:: TASK PROMPT ::
Using the records that appear below, write out exactly the lines from the one with "gives 0, 1 or" through the one with "Ok (PyFloat 1)", keeping both end lines.

------------------------

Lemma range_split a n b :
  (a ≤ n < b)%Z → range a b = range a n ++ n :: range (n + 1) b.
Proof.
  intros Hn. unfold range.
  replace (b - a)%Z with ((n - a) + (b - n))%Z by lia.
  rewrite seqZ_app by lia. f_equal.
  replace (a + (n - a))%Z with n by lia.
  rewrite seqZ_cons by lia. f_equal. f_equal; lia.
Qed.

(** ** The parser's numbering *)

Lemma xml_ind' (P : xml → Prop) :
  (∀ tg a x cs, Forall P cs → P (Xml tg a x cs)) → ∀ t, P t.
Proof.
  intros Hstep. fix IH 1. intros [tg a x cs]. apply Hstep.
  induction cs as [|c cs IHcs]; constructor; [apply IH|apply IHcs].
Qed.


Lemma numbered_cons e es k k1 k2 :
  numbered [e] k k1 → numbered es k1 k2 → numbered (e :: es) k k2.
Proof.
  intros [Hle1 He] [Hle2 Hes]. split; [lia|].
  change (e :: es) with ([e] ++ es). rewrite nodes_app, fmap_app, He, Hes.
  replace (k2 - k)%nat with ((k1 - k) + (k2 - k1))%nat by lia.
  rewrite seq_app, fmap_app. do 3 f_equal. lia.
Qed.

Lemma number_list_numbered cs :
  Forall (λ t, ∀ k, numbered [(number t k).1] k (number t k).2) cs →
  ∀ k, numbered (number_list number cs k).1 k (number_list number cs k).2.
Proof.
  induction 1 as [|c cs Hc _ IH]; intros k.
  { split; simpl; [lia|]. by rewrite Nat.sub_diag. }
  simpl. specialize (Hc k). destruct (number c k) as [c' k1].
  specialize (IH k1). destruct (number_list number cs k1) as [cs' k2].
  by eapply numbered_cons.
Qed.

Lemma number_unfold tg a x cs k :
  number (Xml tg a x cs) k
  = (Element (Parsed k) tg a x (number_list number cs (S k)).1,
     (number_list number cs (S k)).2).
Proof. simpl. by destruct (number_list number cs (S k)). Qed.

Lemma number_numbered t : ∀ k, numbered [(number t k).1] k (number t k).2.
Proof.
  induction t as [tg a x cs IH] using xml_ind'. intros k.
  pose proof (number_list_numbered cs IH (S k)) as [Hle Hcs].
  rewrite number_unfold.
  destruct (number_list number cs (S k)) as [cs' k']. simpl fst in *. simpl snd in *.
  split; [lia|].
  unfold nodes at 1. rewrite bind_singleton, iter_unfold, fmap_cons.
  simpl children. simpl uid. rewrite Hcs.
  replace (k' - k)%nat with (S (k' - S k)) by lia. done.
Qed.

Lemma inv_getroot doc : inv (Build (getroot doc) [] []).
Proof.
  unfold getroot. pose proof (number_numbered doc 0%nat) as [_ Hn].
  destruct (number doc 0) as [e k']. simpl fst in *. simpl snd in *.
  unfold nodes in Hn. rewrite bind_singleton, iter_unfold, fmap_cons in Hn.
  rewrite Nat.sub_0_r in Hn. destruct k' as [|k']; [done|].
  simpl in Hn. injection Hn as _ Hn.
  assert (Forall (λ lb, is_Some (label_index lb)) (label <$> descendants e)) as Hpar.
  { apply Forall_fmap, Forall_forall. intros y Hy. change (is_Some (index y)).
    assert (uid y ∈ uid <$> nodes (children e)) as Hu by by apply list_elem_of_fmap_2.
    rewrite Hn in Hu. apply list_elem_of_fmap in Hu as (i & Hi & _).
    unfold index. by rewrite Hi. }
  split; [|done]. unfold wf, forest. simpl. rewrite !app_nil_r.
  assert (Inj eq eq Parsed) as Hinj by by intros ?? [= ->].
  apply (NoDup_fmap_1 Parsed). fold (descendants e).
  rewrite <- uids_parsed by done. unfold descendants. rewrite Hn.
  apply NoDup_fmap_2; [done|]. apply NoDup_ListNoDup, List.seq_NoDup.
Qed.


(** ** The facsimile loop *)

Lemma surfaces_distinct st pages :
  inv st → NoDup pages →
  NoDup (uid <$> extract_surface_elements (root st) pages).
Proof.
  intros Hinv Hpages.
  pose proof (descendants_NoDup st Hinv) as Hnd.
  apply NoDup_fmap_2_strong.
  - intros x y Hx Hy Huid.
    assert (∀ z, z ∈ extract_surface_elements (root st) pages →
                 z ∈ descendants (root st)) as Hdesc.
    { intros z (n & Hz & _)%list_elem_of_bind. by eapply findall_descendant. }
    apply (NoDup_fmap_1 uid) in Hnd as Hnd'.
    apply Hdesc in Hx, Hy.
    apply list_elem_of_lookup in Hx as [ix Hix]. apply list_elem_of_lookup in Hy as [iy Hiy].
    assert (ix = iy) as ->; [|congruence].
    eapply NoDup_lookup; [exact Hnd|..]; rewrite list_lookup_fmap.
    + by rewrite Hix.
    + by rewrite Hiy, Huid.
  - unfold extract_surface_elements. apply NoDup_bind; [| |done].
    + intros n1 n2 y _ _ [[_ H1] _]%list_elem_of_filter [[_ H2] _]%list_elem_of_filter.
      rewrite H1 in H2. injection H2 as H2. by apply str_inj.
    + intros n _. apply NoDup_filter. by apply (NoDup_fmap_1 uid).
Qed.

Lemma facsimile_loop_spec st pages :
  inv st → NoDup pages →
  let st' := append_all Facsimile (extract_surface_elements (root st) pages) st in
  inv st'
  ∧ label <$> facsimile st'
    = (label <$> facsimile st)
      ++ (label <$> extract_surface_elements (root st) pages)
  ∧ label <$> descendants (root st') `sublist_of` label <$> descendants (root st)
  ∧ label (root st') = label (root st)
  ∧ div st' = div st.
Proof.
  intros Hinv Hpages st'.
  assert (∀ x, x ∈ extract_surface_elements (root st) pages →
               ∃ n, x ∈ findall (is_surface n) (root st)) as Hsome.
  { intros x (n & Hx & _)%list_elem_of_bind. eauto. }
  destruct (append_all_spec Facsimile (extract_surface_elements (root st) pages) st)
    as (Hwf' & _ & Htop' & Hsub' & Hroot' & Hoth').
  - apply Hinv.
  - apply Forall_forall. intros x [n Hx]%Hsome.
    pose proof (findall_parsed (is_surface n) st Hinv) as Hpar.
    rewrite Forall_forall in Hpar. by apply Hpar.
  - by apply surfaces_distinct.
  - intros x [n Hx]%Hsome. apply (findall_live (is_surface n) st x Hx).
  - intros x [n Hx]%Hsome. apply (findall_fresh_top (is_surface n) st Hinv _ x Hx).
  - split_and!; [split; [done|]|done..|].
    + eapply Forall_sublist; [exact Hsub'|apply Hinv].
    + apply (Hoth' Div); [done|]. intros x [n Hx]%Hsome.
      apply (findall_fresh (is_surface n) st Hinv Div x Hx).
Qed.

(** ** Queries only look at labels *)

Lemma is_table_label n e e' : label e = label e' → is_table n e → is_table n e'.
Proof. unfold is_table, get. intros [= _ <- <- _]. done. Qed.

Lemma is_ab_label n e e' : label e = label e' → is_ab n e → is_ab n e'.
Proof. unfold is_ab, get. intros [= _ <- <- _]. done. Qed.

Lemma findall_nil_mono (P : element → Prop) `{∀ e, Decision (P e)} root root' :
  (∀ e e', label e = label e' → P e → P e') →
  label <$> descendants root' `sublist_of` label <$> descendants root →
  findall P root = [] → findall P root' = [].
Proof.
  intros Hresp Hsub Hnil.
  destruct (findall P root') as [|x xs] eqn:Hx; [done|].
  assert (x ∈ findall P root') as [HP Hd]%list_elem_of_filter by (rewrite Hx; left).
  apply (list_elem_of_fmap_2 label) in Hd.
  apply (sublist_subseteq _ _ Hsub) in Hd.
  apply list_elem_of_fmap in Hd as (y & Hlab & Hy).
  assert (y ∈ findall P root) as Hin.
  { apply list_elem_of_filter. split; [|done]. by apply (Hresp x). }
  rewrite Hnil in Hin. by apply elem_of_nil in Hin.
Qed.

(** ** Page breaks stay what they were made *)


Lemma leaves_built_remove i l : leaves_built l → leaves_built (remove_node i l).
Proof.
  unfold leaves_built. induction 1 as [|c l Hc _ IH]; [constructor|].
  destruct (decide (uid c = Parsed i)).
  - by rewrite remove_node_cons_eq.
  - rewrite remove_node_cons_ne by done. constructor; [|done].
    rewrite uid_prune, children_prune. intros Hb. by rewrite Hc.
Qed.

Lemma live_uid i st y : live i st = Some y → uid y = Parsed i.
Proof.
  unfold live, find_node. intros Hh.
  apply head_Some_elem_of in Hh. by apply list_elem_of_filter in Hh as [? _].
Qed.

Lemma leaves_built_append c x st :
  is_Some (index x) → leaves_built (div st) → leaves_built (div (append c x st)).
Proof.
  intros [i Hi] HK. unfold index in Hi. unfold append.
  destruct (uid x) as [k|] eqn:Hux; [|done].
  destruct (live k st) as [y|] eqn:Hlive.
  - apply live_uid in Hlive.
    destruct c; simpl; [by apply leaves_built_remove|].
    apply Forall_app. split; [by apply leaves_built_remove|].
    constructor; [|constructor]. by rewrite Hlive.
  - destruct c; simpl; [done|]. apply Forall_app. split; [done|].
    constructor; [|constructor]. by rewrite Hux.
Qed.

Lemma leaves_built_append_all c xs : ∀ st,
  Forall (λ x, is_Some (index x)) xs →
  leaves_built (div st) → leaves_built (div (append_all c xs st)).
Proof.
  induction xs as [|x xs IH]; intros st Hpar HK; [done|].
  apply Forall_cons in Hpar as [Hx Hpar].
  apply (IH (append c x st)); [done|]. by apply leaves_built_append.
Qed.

------------------------

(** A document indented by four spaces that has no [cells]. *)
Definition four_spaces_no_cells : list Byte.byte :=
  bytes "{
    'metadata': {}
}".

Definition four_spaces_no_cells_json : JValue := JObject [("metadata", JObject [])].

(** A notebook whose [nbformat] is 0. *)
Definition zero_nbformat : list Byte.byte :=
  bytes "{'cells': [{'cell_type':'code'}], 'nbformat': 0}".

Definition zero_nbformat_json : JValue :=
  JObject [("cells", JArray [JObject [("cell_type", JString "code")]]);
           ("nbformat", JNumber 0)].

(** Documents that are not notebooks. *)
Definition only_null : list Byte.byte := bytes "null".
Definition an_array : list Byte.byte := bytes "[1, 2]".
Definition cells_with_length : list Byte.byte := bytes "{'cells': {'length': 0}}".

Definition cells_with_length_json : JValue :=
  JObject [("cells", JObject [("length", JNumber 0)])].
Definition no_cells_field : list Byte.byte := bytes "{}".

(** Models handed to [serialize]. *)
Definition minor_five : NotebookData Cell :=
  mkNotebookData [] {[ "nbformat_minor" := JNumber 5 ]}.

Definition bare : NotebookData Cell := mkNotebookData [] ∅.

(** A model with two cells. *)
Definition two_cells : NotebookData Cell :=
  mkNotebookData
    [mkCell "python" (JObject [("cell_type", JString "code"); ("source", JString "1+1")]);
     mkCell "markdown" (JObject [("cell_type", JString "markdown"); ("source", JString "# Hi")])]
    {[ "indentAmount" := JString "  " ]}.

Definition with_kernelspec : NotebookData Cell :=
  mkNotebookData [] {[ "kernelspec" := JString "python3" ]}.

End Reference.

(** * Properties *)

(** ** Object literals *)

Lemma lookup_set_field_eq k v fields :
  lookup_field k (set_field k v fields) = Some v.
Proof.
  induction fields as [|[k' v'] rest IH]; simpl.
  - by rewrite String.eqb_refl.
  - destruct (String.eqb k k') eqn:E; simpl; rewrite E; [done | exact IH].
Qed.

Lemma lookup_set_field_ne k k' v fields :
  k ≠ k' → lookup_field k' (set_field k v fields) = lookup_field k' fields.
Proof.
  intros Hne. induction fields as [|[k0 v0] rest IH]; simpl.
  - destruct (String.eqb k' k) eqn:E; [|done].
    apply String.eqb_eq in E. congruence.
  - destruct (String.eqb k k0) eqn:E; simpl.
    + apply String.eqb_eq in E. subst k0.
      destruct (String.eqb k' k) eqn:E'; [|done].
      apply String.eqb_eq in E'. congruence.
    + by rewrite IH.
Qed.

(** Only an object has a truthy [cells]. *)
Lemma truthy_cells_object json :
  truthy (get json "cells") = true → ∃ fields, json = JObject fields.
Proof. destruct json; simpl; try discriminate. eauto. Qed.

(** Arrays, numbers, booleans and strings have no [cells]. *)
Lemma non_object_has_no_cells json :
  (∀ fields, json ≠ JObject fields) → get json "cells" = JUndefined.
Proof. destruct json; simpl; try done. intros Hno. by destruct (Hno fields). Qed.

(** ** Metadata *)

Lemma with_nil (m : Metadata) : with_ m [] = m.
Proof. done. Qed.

------------------------

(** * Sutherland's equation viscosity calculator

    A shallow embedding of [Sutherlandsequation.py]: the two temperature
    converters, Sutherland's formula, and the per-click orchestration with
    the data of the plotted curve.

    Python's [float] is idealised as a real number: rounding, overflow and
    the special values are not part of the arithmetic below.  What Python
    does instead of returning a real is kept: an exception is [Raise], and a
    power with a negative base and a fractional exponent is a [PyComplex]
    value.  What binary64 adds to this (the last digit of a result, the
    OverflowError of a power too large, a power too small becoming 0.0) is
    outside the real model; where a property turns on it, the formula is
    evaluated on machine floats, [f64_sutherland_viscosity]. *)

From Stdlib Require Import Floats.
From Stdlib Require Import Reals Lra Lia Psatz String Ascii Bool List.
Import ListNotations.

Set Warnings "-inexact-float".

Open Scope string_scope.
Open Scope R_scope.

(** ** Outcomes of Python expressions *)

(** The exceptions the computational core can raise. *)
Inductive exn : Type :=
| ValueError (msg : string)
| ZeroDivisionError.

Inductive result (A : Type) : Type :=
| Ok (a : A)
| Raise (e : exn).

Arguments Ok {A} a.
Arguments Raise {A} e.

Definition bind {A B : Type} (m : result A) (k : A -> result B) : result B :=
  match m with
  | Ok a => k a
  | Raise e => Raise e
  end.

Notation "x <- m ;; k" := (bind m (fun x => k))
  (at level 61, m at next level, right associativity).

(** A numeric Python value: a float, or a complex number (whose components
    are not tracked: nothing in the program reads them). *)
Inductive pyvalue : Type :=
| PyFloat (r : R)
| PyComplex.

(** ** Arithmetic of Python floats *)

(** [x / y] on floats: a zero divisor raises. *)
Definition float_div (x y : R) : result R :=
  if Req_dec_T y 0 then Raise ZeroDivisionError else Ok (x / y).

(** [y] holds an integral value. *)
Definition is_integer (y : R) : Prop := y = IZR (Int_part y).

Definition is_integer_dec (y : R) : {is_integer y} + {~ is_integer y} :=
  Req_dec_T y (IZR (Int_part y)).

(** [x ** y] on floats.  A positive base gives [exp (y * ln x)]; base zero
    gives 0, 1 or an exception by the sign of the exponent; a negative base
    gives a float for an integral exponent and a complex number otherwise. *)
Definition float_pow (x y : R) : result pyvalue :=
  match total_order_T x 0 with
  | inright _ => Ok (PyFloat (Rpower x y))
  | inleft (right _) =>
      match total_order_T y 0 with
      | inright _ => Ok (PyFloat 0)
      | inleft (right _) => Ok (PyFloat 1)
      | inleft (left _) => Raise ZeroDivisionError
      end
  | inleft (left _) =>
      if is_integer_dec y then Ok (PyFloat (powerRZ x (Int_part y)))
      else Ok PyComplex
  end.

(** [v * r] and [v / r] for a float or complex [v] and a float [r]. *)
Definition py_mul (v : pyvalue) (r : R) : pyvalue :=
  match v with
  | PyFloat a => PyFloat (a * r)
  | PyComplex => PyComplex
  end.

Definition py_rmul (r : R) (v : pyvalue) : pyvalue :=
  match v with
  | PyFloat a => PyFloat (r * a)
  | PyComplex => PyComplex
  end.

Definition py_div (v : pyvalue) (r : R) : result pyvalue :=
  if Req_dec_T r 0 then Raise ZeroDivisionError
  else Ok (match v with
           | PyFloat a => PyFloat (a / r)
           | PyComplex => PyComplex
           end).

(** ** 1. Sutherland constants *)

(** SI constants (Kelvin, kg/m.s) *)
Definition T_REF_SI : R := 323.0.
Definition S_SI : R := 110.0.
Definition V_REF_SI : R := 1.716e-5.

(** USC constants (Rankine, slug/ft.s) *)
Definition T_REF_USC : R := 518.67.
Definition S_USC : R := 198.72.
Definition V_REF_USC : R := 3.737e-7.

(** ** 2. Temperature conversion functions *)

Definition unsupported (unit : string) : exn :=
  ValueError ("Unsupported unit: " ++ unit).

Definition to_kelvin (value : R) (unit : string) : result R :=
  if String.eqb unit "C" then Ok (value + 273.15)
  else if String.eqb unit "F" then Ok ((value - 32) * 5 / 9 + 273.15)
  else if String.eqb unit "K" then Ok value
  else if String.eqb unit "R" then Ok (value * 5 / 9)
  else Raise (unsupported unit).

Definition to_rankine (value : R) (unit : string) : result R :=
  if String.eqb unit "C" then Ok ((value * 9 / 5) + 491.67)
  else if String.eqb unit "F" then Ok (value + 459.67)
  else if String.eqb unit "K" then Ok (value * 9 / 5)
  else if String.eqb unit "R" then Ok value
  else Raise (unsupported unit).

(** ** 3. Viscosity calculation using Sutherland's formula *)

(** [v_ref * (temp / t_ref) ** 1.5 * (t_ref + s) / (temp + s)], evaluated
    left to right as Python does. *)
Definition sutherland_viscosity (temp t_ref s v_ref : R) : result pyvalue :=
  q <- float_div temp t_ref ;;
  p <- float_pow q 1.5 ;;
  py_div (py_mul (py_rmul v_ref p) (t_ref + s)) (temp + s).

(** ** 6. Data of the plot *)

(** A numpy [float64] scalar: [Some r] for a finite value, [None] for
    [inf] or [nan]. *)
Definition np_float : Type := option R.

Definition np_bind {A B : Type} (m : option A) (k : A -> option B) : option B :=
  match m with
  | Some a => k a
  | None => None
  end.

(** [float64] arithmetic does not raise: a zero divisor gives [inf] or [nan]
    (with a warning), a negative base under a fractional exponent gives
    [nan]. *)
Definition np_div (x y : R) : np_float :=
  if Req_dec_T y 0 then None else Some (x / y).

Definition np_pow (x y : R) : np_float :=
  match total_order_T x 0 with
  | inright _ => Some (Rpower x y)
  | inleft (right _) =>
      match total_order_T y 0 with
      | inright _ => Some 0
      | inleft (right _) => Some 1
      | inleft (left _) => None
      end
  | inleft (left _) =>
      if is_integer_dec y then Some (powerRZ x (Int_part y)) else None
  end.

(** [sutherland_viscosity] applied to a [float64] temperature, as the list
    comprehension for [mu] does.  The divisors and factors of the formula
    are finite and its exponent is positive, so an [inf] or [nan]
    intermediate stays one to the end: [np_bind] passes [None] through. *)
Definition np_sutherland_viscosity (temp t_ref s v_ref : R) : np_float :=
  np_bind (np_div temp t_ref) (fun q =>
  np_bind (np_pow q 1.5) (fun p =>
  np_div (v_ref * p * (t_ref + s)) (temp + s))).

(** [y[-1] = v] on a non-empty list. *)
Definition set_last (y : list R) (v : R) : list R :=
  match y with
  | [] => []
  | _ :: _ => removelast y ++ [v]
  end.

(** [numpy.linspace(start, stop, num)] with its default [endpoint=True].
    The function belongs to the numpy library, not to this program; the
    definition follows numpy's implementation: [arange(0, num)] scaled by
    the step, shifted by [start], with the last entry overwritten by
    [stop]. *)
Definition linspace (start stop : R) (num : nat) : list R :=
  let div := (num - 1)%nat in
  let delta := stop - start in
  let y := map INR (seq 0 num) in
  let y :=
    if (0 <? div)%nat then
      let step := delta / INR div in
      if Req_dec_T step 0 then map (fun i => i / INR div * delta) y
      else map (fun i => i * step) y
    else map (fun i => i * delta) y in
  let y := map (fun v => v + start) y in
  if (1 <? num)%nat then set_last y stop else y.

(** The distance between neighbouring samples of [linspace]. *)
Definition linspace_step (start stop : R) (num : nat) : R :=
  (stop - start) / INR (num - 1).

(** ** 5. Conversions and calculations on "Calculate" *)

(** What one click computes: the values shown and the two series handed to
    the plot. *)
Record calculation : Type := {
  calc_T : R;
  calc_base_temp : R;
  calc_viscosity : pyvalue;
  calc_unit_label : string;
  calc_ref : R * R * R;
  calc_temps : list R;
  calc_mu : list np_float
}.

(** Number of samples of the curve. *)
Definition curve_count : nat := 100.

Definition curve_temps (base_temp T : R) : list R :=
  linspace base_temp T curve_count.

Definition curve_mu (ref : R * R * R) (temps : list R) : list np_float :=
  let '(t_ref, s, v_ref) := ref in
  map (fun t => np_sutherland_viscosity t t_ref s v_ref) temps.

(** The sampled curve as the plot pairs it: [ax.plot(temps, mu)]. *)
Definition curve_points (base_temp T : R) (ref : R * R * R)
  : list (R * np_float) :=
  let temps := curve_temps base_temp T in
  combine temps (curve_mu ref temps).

------------------------

:: ANSWER FOR THE TASK ::
    gives 0, 1 or an exception by the sign of the exponent; a negative base
    gives a float for an integral exponent and a complex number otherwise. *)
Definition float_pow (x y : R) : result pyvalue :=
  match total_order_T x 0 with
  | inright _ => Ok (PyFloat (Rpower x y))
  | inleft (right _) =>
      match total_order_T y 0 with
      | inright _ => Ok (PyFloat 0)
      | inleft (right _) => Ok (PyFloat 1)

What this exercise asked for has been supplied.